C’est Phidias qui fit la statue d’or de la déesse ; et le nom de l’artiste est gravé sur le socle. Il avait, avons-nous dit, la direction de tous les travaux, et la surveillance de tous les artistes employés à l’œuvre : honneur qu’il devait à l’amitié de Périclès. De là, mille jalousies contre l’un, mille bruits injurieux contre l’autre. Ainsi l’on disait que Phidias recevait chez lui des femmes de condition libre, qui s’y rendaient sous prétexte de visiter les travaux, et qu’il les livrait à Périclès. Les auteurs comiques ne manquèrent pas d’accueillir ces rumeurs, pour verser sur Périclès le sarcasme et l’injure. « Il vit, disaient-ils, avec la femme de Ménippus, son ami et son lieutenant.
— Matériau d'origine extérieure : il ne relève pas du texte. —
(* ===== verification/Mastery.v ===== *)
(** * Mastery updates ([server/internal/mastery/apply.go])

    How accepted evidence moves a student's mastery of a standard: the completion
    of a session, a conceptual response, a parent's attestation.  Clients never set
    a status or a confidence; both are derived here, limited by the evidence policy
    of the revision-standard link. *)
From S2P Require Import Prelude GoStrings Float64 Contracts ContentJson LmsData LmsDb Sample Sessions.
From stdpp Require Import options.
Local Open Scope string_scope.
Local Open Scope list_scope.

Definition ConfidenceBump : f64 := f64_lit 35 100.
Definition MasteredThreshold : f64 := f64_lit 8 10.
Definition ApproachingThreshold : f64 := f64_lit 45 100.

(** ** The status ladder *)

Definition statusRank (s : string) : Z :=
  if one_of s ["not_introduced"; ""] then 0
  else if bool_decide (s = "in_progress") then 1
  else if bool_decide (s = "approaching") then 2
  else if bool_decide (s = "mastered") then 3
  else 0.

Definition statusFor (from : string) (conf : f64) (role : string) : string :=
  if fle MasteredThreshold conf then "mastered"
  else if fle ApproachingThreshold conf then "approaching"
  else if bool_decide (from = "not_introduced") || bool_decide (from = "") then "in_progress"
  else if bool_decide (role = StandardRoleReinforcement) && bool_decide (from = "mastered")
       then "mastered"
  else if bool_decide (from = "mastered") && flt conf MasteredThreshold then "approaching"
  else "in_progress".

Definition bump_for (weight : f64) : f64 :=
  let bump := fmul ConfidenceBump weight in
  if fle bump fzero then ConfidenceBump else bump.

Definition proposedStatus (from : string) (fromConf : f64) (role : string) (weight : f64)
  : string * f64 :=
  let newConf := clamp01 (fadd fromConf (bump_for weight)) in
  (statusFor from newConf role, newConf).

Definition confForStatus (status : string) (fromConf weight : f64) : f64 :=
  let bump := bump_for weight in
  if bool_decide (status = "in_progress") then
    if flt fzero fromConf then clamp01 (fadd fromConf (fmul bump (f64_lit 1 4)))
    else clamp01 (f64_lit 2 10)
  else if bool_decide (status = "approaching") then clamp01 (maxFloat fromConf ApproachingThreshold)
  else if bool_decide (status = "mastered") then clamp01 (maxFloat fromConf MasteredThreshold)
  else fromConf.

Definition missingForStatus (status : string) (accepted : list string) (policy : EvidencePolicy)
  : list string :=
  if bool_decide (status = "") || bool_decide (status = "not_introduced") then []
  else match ep_StatusRequirements policy !! status with
       | None => []
       | Some req => filter (λ need, need ∉ accepted) req
       end.

Definition status_order : list string := ["in_progress"; "approaching"; "mastered"].

(** The loop of [highestAllowedStatus]: the allowed status, the evidence missing at
    the first status that is not allowed, and whether none was missing. *)
Fixpoint allowed_loop (order : list string) (fromRank candRank : Z) (accepted : list string)
    (policy : EvidencePolicy) (allowed : string) : string * list string * bool :=
  match order with
  | [] => (allowed, [], true)
  | st :: rest =>
      let r := statusRank st in
      if bool_decide (r ≤ fromRank)%Z then allowed_loop rest fromRank candRank accepted policy allowed
      else if bool_decide (candRank < r)%Z then (allowed, [], true)
      else match missingForStatus st accepted policy with
           | [] => allowed_loop rest fromRank candRank accepted policy st
           | miss => (allowed, miss, false)
           end
  end.

Definition highestAllowedStatus (from candidate : string) (accepted : list string)
    (policy : EvidencePolicy) : string * list string * bool :=
  let candRank := statusRank candidate in
  let start := if bool_decide (from = "") then "not_introduced" else from in
  let '(allowed, missing, sat) :=
    allowed_loop status_order (statusRank from) candRank accepted policy start in
  let below := bool_decide (statusRank allowed < candRank)%Z in
  let missing := if below then match missing with
                               | [] => missingForStatus candidate accepted policy
                               | m => m
                               end else missing in
  let sat := if below then false else sat in
  (allowed, missing, sat && bool_decide (allowed = candidate)).

Definition nextUnsatisfiedStatus (current : string) (accepted : list string)
    (policy : EvidencePolicy) : string :=
  default "" (head (filter (λ st, (statusRank current < statusRank st)%Z ∧
                                  missingForStatus st accepted policy ≠ []) status_order)).

Definition addClass (classes : list string) (c : string) : list string :=
  if bool_decide (c ∈ classes) then classes else classes ++ [c].

(** The new status and confidence: the code shared by the three handlers. *)
Definition advance (from : string) (fromConf : f64) (candidate : string) (candConf : f64)
    (allowed : string) (weight : f64) : string * f64 :=
  if bool_decide (statusRank from < statusRank allowed)%Z then
    if bool_decide (statusRank candidate ≤ statusRank allowed)%Z then (candidate, candConf)
    else (allowed, confForStatus allowed fromConf weight)
  else if bool_decide (statusRank candidate ≤ statusRank allowed)%Z && flt fromConf candConf
       then (candidate, candConf)
  else (from, fromConf).

Definition changed (from : string) (fromConf : f64) (new : string * f64) : bool :=
  negb (bool_decide (new.1 = from)) || negb (feq new.2 fromConf).

(** ** Checks on the request *)

Definition requiredCheck (byID : gmap string Observation) (check : Check) : result err unit :=
  if ck_Optional check then Ok tt
  else match byID !! ck_ID check with
       | Some o => if ob_Passed o then Ok tt
                   else Err (ErrBadRequest ("required check not passed: " +:+ ck_ID check))
       | None => Err (ErrBadRequest ("required check not passed: " +:+ ck_ID check))
       end.

Definition requiredTask (byID : gmap string Observation) (task : Task) : result err unit :=
  if tk_Optional task then Ok tt
  else if evalTree (tk_Completion task) byID then Ok tt
  else Err (ErrBadRequest ("task completion requirements not met: " +:+ tk_ID task)).

Definition validateRequiredChecks (content : ActivityContent) (obs : list Observation)
  : result err unit :=
  let byID := index_by ob_CheckID obs in
  _ ← for_each (requiredCheck byID) (ac_Checks content);
  for_each (requiredTask byID) (ac_Tasks content).

Definition untrusted_sources : list string := ["pty-shell"; "synthetic-pty"; "screen"].
Definition trusted_sources : list string :=
  ["structured"; "structured_command"; "command_instrumentation"; "observe-bash"; "process-wait"].

Definition normal_source (details : jmap) : option string :=
  (λ v, ToLower (TrimSpace v)) <$> jget_str details "source".

Definition source_in (details : jmap) (l : list string) : bool :=
  match normal_source details with Some s => one_of s l | None => false end.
Pyrilampe est l’ami intime de Périclès : il élève des oiseaux, il nourrit des paons ; et c’est pour en faire de petits présents aux femmes dont Périclès obtient les faveurs. » Mais comment s’étonner que des hommes qui font métier de médire portent en offrande à la haine du peuple, ainsi qu’à un génie malfaisant, des calomnies contre tout ce qui se montre supérieur ; comment s’en étonner, dis-je, quand on entend Stésimbrote de Thasos oser articuler, contre Périclès, une accusation horrible, fabuleuse : celle d’entretenir la femme de son propre fils !

  1. C’est-à-dire qui donne la santé.